* **Task requirements**:
Sort through the material below and copy each line with "null".

* **Information supplied**:
Lemma line_decompose (s : str) :
  exists l, break_free l = true
            /\ (s = l \/ exists b t, s = l ++ b :: t /\ Py.is_linebreak b = true).
Proof.
  induction s as [|c s (l & L & D)].
  - exists []. now split; [|left].
  - destruct (Py.is_linebreak c) eqn:C.
    + exists []. split; [reflexivity|]. right. now exists c, s.
    + exists (c :: l). split.
      * cbn [break_free forallb]. now rewrite C.
      * destruct D as [->|(b & t & -> & B)]; [now left|].
        right. now exists b, t.
Qed.

Lemma after_break_length (b : char) (t : str) :
  (length (after_break b t) <= length t)%nat.
Proof.
  destruct t as [|d t]; simpl; [lia|].
  destruct ((b =? cr) && (d =? nl)); simpl; lia.
Qed.

Lemma after_break_suffix (b : char) (t : str) :
  exists x, t = x ++ after_break b t /\ forallb Py.isspace x = true.
Proof.
  destruct t as [|d t]; simpl; [now exists []|].
  destruct ((b =? cr) && (d =? nl)) eqn:E.
  - bool_to_prop. subst. now exists [nl].
  - now exists [].
Qed.

Lemma words_after_break (b : char) (t : str) :
  words (after_break b t) = words t.
Proof.
  destruct (after_break_suffix b t) as (x & E & W).
  rewrite E at 2. now rewrite words_lead.
Qed.

Lemma splitlines_cases (P : str -> list str -> Prop) :
  P [] [] ->
  (forall l, break_free l = true -> l <> [] -> P l [l]) ->
  (forall l b t, break_free l = true -> Py.is_linebreak b = true ->
                 P (after_break b t) (Py.splitlines (after_break b t)) ->
                 P (l ++ b :: t) (l :: Py.splitlines (after_break b t))) ->
  forall s, P s (Py.splitlines s).
Proof.
  intros H0 H1 H2. induction s as [s IH] using str_length_ind.
  destruct (line_decompose s) as (l & L & [->|(b & t & -> & B)]).
  - destruct l as [|c l]; [exact H0|].
    rewrite splitlines_single by (assumption || discriminate).
    apply H1; [assumption|discriminate].
  - rewrite splitlines_line by assumption. apply H2; try assumption.
    apply IH. rewrite length_app. simpl.
    pose proof (after_break_length b t). lia.
Qed.
(** * Resumable upload client of the yt-upload plugin

  A shallow embedding of
  [vendor/assets/javascripts/tinymce/plugins/yt-upload/plugin.js]:
  the [RetryHandler] backoff helper, the [MediaUploader] resumable upload
  session and the [UploadVideo.pollForVideoStatus] transcode poller.

  JavaScript numbers are modelled by [Z]: every number the modelled code
  handles is an integer (byte counts, HTTP statuses, milliseconds), and the
  embedding is exact below 2^53.  The only non-integer number is the draw
  of [Math.random()], modelled by a rational in the interval [0, 1), with
  exact arithmetic on it where the code computes in doubles. *)

From Stdlib Require Import ZArith QArith Qround Bool List Sorted String Ascii Lia.
From Stdlib.Strings Require Import Byte.
From Stdlib Require Import DecimalString DecimalPos.
Import ListNotations.

#[local] Open Scope string_scope.
#[local] Open Scope Z_scope.

(** ** JavaScript primitives used by the plugin *)

Module JS.

(** Truthiness of a string ([if (s)], [s || d]): the empty string is falsy. *)
Definition truthy_string (s : string) : bool :=
  match s with
  | EmptyString => false
  | String _ _ => true
  end.

(** Truthiness of a number: 0 is falsy. *)
Definition truthy_number (n : Z) : bool := negb (n =? 0).

(** Truthiness of a string that may be [undefined] or [null]. *)
Definition truthy (a : option string) : bool :=
  match a with
  | Some s => truthy_string s
  | None => false
  end.

(** [a || d] where [a] is a string that may be [undefined] or [null]. *)
Definition or_string (a : option string) (d : string) : string :=
  match a with
  | Some s => if truthy_string s then s else d
  | None => d
  end.

(** [a || d] where [a] is a number that may be [undefined]: 0 is falsy. *)
Definition or_number (a : option Z) (d : Z) : Z :=
  match a with
  | Some n => if truthy_number n then n else d
  | None => d
  end.

(** Number-to-string conversion of an integer, as done by [+] between a
    string and a number: decimal digits, with a leading minus sign. *)
Definition to_string (n : Z) : string :=
  NilZero.string_of_int (Z.to_int n).

(** The character class [\d]. *)
Definition is_digit (c : ascii) : bool :=
  ((48 <=? nat_of_ascii c) && (nat_of_ascii c <=? 57))%nat.

Definition digit_value (c : ascii) : Z :=
  Z.of_nat (nat_of_ascii c) - 48.

(** [s.match(/\d+/g)] scans [s] from left to right and collects the
    maximal runs of digits; [cur] is the run being read. *)
Fixpoint scan_digits (s : string) (cur : string) : list string :=
  match s with
  | EmptyString => if truthy_string cur then [cur] else []
  | String c s' =>
      if is_digit c then scan_digits s' (cur ++ String c EmptyString)
      else if truthy_string cur then cur :: scan_digits s' EmptyString
      else scan_digits s' EmptyString
  end.

(** The result of [match] is [null] when nothing matches, and otherwise a
    non-empty array, given by its first element and the rest. *)
Definition match_digits (s : string) : option (string * list string) :=
  match scan_digits s EmptyString with
  | [] => None
  | r :: rs => Some (r, rs)
  end.

(** [Array.prototype.pop] on a match result: its last element. *)
Definition pop (a : string * list string) : string := last (snd a) (fst a).

(** The strings made of digits only. *)
Fixpoint all_digits (s : string) : bool :=
  match s with
  | EmptyString => true
  | String c s' => JS.is_digit c && all_digits s'
  end.

(** Whether a string ends in a digit. *)
Fixpoint last_is_digit (s : string) : bool :=
  match s with
  | EmptyString => false
  | String c EmptyString => is_digit c
  | String _ s' => last_is_digit s'
  end.

(** [parseInt(s, 10)] on a run of decimal digits. *)
Fixpoint parse_digits (acc : Z) (s : string) : Z :=
  match s with
  | EmptyString => acc
  | String c s' => parse_digits (10 * acc + digit_value c) s'
  end.

Definition parseInt (s : string) : Z := parse_digits 0 s.

(** [Math.floor] of a rational. *)
Definition Math_floor (q : Q) : Z := Qfloor q.

(** A draw of [Math.random()] lies in [0, 1). *)
Definition is_random (rnd : Q) : Prop := (0 <= rnd /\ rnd < 1)%Q.

(** A pending [setTimeout(fn, ms)]. *)
Record timeout (F : Type) : Type := SetTimeout { fn : F; ms : Z }.
Arguments SetTimeout {F} fn ms.
Arguments fn {F} _.
Arguments ms {F} _.

(** The exceptions the modelled code can raise. *)
Inductive exn : Type :=
| TypeError (msg : string).

(** The value of a numeral, most significant digit first. *)
Fixpoint uint_value (acc : Z) (d : Decimal.uint) : Z :=
  match d with
  | Decimal.Nil => acc
  | Decimal.D0 d => uint_value (10 * acc + 0) d
  | Decimal.D1 d => uint_value (10 * acc + 1) d
  | Decimal.D2 d => uint_value (10 * acc + 2) d
  | Decimal.D3 d => uint_value (10 * acc + 3) d
  | Decimal.D4 d => uint_value (10 * acc + 4) d
  | Decimal.D5 d => uint_value (10 * acc + 5) d
  | Decimal.D6 d => uint_value (10 * acc + 6) d
  | Decimal.D7 d => uint_value (10 * acc + 7) d
  | Decimal.D8 d => uint_value (10 * acc + 8) d
  | Decimal.D9 d => uint_value (10 * acc + 9) d
  end.

End JS.

(** ** RetryHandler: retries with backoff *)

Module RetryHandler.

Record t : Type := Build { interval : Z; maxInterval : Z }.

(** The constructor. *)
Definition new : t :=
  {| interval := 1000;          (* Start at one second *)
     maxInterval := 60 * 1000   (* Don't wait longer than a minute *) |}.

(** [getRandomInt_(min, max)], with the draw of [Math.random()] as an
    argument.  The product and the sum are exact here and rounded to doubles
    in the code.  For the one call the code makes, [getRandomInt_(0, 1000)],
    both give an integer between 0 and 1000: the product of a double below 1
    and 1001 rounds to a double below 1001, and adding 0 is exact.  For other
    arguments the code can differ from this definition: with [min] other
    than 0 the rounded sum can reach [max + 1]. *)
Definition getRandomInt_ (min max : Z) (rnd : Q) : Z :=
  JS.Math_floor (rnd * inject_Z (max - min + 1) + inject_Z min).

Definition nextInterval_ (self : t) (rnd : Q) : Z :=
  let interval := interval self * 2 + getRandomInt_ 0 1000 rnd in
  Z.min interval (maxInterval self).

(** [retry(fn)]: the timer it sets, and the handler afterwards. *)
Definition retry {F} (self : t) (f : F) (rnd : Q) : JS.timeout F * t :=
  (JS.SetTimeout f (interval self),
   {| interval := nextInterval_ self rnd; maxInterval := maxInterval self |}).

Definition reset (self : t) : t :=
  {| interval := 1000; maxInterval := maxInterval self |}.
(** * video_compressor: the job manager of the main process

    A shallow embedding of [JobManager] (packages/main/src/jobs/JobManager.ts,
    found in this tree as packages/main/src/types.ts, lines 386-896) together
    with the preset data it consumes, and the properties of the
    scheduling and supervision engine checked against it.

    Conventions of the embedding.
    - JavaScript strings are [string]; the regular-expression matcher works
      on the list of their characters.  Characters are 8-bit: code units
      above 255 are outside the model.
    - JavaScript numbers that hold counts, sizes, timestamps and preset
      parameters are [Z]; numbers produced by a division are exact rationals
      [Q] (the rounding of IEEE doubles is not modelled); [NaN] is [None].
    - An optional property is an [option]; [undefined] is [None].
    - The event loop is a transition system: one step per handler run to
      its first [await], and one step per resumed continuation. *)

From Stdlib Require Import ZArith QArith Qround Qminmax String Ascii List DecimalString.
From stdpp Require Import gmap strings list fin_maps.

Open Scope string_scope.
Open Scope list_scope.
Open Scope nat_scope.

(** ** JavaScript primitives used by the manager *)

Module Js.

(** [Number.prototype.toString] on an integer. *)
Definition toString (n : Z) : string := NilZero.string_of_int (Z.to_int n).

(** Truthiness of a number and of a string. *)
Definition truthyN (n : option Z) : bool :=
  match n with Some z => negb (z =? 0)%Z | None => false end.

Definition truthyS (s : option string) : bool :=
  match s with Some "" => false | Some _ => true | None => false end.

Definition truthyB (b : option bool) : bool :=
  match b with Some true => true | _ => false end.
Lemma merge_depends_on_entry_set_witness :
  new_ciku_structured [([30002], lit "ab"); ([20057], lit "ab"); ([30002], lit "ab")]
  = new_ciku_structured [([20057], lit "ab"); ([30002], lit "ab")].
Proof.
  apply merge_depends_on_entry_set. intros e.
  rewrite !elem_of_cons, !elem_of_nil. tauto.
Defined.

(** ** The word dictionary file: what is written when a list is empty *)

Lemma concat_ciku_lines_filter (items : list (str * list str)) :
  concat (ciku_line <$> items)
  = concat (ciku_line <$> filter (fun x => x.2 ≠ []) items).
Proof.
  induction items as [|[code words] items IH]; [done|].
  rewrite filter_cons. destruct (decide _) as [Hne|Hnil].
  - rewrite !fmap_cons. cbn [concat]. f_equal. exact IH.
  - rewrite fmap_cons. cbn [concat]. destruct words as [|w ws]; [exact IH|].
    exfalso. by apply Hnil.
Qed.

Section pruned_file_properties.
Context {U : UnicodeData}.

(** Loading what was written gives the dictionary without the codes
    whose list is empty. *)
Lemma load_written (data : gmap str (list str)) :
  (∀ code words, data !! code = Some words → token code ∧ Forall token words) →
  load_ciku_structured (Some (write_ciku_structured data))
  = filter (fun x => x.2 ≠ []) data.
Proof.
  intros Hok. unfold load_ciku_structured, write_ciku_structured.
  assert (Hperm : sorted_items data ≡ₚ map_to_list data)
    by apply merge_sort_Permutation.
  rewrite concat_ciku_lines_filter.
  assert (Hitems : Forall item_ok (filter (fun x => x.2 ≠ []) (sorted_items data))).
  { apply Forall_forall. intros [code words] Hin.
    apply list_elem_of_filter in Hin as [Hne Hin]. rewrite Hperm in Hin.
    apply elem_of_map_to_list in Hin. destruct (Hok _ _ Hin) as [Hcode Hwords].
    by split. }
  rewrite file_lines_written, foldl_load_lines, foldl_insert_items by done.
  apply map_eq. intros code. apply option_eq. intros words.
  rewrite map_lookup_filter_Some. rewrite <- elem_of_list_to_map.
  - rewrite elem_of_reverse, list_elem_of_filter, Hperm, elem_of_map_to_list.
    simpl. tauto.
  - rewrite fmap_reverse, reverse_Permutation.
    eapply sublist_NoDup; [|apply fmap_sublist, sublist_filter].
    rewrite Hperm. apply NoDup_fst_map_to_list.
Qed.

* **Answer area**:
(** Truthiness of a string that may be [undefined] or [null]. *)
(** [a || d] where [a] is a string that may be [undefined] or [null]. *)
(** The result of [match] is [null] when nothing matches, and otherwise a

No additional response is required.